Not necessarily, for example you can use configlmm build feature to create configs and then use your own orchestrator to do actual provisioning/deployment (and even do additional customization on built configs).
Q: Aren't this many features a bit too much?
No :)
Q: Is this actually doable?
Yes :)
Q: Are you crazy/insane?
Yes :) But maybe everyone/whole world is by learning hundreds of different tools with different versions each with dozens of incompatible/conflicting options/flags and some with couple of configuration files aswell.
I think the complexity of that is insane and the amount of different tools only keeps growing.
Can you count how many different tools/programs have you used today/this week/month? What about in a year or in your whole life together?

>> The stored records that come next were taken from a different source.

(** Compaction up to an index of the log removes the entries up to it and keeps
    the others at their indices. *)
Lemma compact_log_rep m size s l idx :
  log_rep s l -> lg_lock s = false ->
  l_index_offset (lg s) <= idx <= l_last_log_index (lg s) ->
  Forall (fun e => size e = entry_size e) l ->
  exists s', compact_log m size idx s = Ok tt s' /\
    log_rep s' (drop (Z.to_nat (idx - l_index_offset (lg s))) l) /\ log_frame s s' /\
    l_index_offset (lg s') = idx.
Proof.
  intros R Hk Hidx Hsz. pose proof (ring_fuel_rep s l R) as Hf.
  pose proof (lr_last s l R) as Hl. pose proof (lr_offset s l R) as Ho.
  pose proof (lr_max s l R) as Hm.
  set (n := Z.to_nat (idx - l_index_offset (lg s))).
  assert (length (take n l) = n) as Hn by (rewrite length_take; lia).
  assert (s = at_offset (l_index_offset (lg s)) s) as Es by (by destruct s as [[] ?]).
  destruct (compact_loop_rep m size (take n l) (drop n l) (ring_fuel (lg s))
    (l_index_offset (lg s)) s) as (s' & E & R' & F).
  - rewrite take_drop. by rewrite <- Es.
  - by apply Forall_take.
  - done.
  - lia.
  - rewrite Hn in E, R'.
    replace (l_index_offset (lg s) + Z.of_nat n) with idx in R' by lia.
    exists (at_offset idx s'). destruct F as (Fk & Ft & Fc & Fcap). rewrite Hk in Fk.
    split; [|split; [done|split; [|done]]].
    2: { unfold log_frame. by rewrite Hk, <- Fk. }
    destruct s as [g k], s' as [g' k']. cbn in Hk, Fk. subst k k'.
    cbn in E, n. unfold compact_log, lock, unlock. mrun. cbn.
    rewrite u64_small by (cbn in *; lia).
    replace (idx - l_index_offset g) with (Z.of_nat n) by (cbn in *; lia). by rewrite E.
Qed.

(** The newest entry leaves the log: its size and its index are given back. *)
Lemma pop_newest_rep s l e :
  log_rep s (l ++ [e]) ->
  exists s1, on_ring log_ring_extract_r s = Ok (Some e) s1 /\ lg_lock s1 = lg_lock s /\
    let s' := set_lg (set_last (u64 (l_last_log_index (lg s1) - 1))
                (set_memsize (u64 (l_memsize (lg s1) - entry_size e)) (lg s1))) s1 in
    log_rep s' l /\ log_frame s s' /\ l_index_offset (lg s') = l_index_offset (lg s).
Proof.
  intros [(r & Hr & Rr) C Hl Ho Hm Hz].
  destruct (extract_newest r l e Rr) as (r' & Hx & R' & Hs').
  rewrite (on_ring_run _ s r _ _ Hr Hx). eexists. split; [reflexivity|]. split; [done|].
  rewrite length_app in Hl. simpl in Hl. cbn. split; [|split; [|done]].
  - split; cbn; rewrite ?(u64_small (l_last_log_index (lg s) - 1)); try lia.
    + by exists r'.
    + by apply contiguous_app_inv in C.
    + rewrite Hz, u64_sub_l, sum_sizes_app. f_equal. unfold sum_sizes. simpl. lia.
  - unfold log_frame, capacity. cbn. rewrite Hr.
    by rewrite (log_ring_size_rep r _ Rr), (log_ring_size_rep r' _ R'), Hs'.
Qed.

(** An entry taken off the end can be put back. *)
Lemma push_back_rep s l e :
  log_rep s (l ++ [e]) ->
  exists s1, on_ring log_ring_extract_r s = Ok (Some e) s1 /\
    exists s2, on_ring (log_ring_insert e) s1 = Ok 1 s2 /\ log_rep s2 (l ++ [e]) /\
      log_frame s s2 /\ l_index_offset (lg s2) = l_index_offset (lg s).
Proof.
  intros [(r & Hr & Rr) C Hl Ho Hm Hz].
  destruct (extract_newest r l e Rr) as (r1 & Hx & R1 & Hs1).
  pose proof (ring_rep_length r _ Rr) as Hlen. rewrite length_app in Hlen. simpl in Hlen.
  destruct (insert_room r1 l e R1) as (r2 & Hi & R2 & Hs2).
  { rewrite (log_ring_size_rep r1 l R1). lia. }
  rewrite (on_ring_run _ s r _ _ Hr Hx). eexists. split; [reflexivity|].
  eexists. split; [by eapply on_ring_run|].
  split; [|split; [|done]].
  - split; cbn; try done. by exists r2.
  - unfold log_frame, capacity. cbn. rewrite Hr.
    by rewrite (log_ring_size_rep r _ Rr), (log_ring_size_rep r2 _ R2), Hs2, Hs1.
Qed.

(** An empty log answers NULL to every extraction. *)
Lemma pop_empty_rep s :
  log_rep s [] -> on_ring log_ring_extract_r s = Ok None s.
Proof.
  intros [(r & Hr & Rr) _ _ _ _ _]. apply (on_ring_read _ s r); [done|].
  by apply extract_empty.
Qed.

To accomplish this functionality ConfigLMM consists of 3 main parts:
- High level configuration file format (superset/abstraction) that describes your infrastructure intentions
- Core Framework that holds ConfigLMM together
- Plugins for different apps/services/systems which implement build/deploy logic using provided configuration
Note that this project is in very early development stage and so there won't really be API/spec stability for some while. You might need to update your configuration as new versions are released and design iterated and improved with time. Unfortunately that's the sad reality we live in and things can't always be perfect from the start :)
After checking out the repo, run bin/setup to install dependencies. Then, run rake spec to run the tests. You can also run bin/console for an interactive prompt that will allow you to experiment.
To install this gem onto your local machine, run bundle exec rake install.
Bug reports and pull requests are welcome on GitHub at https://github.com/ConfigLMM/ConfigLMM. Pretty Please! :)
To implement a new Plugin, simply create a file with name $pluginName.lmm.rb and put it in respective category in Plugins folder.
Then in that file create a method with name action#{pluginName}Deploy and implement logic there. It will be loaded automatically so you don't need any other changes.
I highly recommend looking at existing plugins. Also you can copy and rename porkbun.lmm.rb to use as a base.
Try to model your existing infrastructure with high level YAML and submit those under Examples folder.
This will allow us to come up with best design for configuration file format even before we start implementing such configuration.
And you never know, maybe someone will love it so much he'll implement necessary Plugins so then others and you will be able to use configlmm to deploy such infrastructure.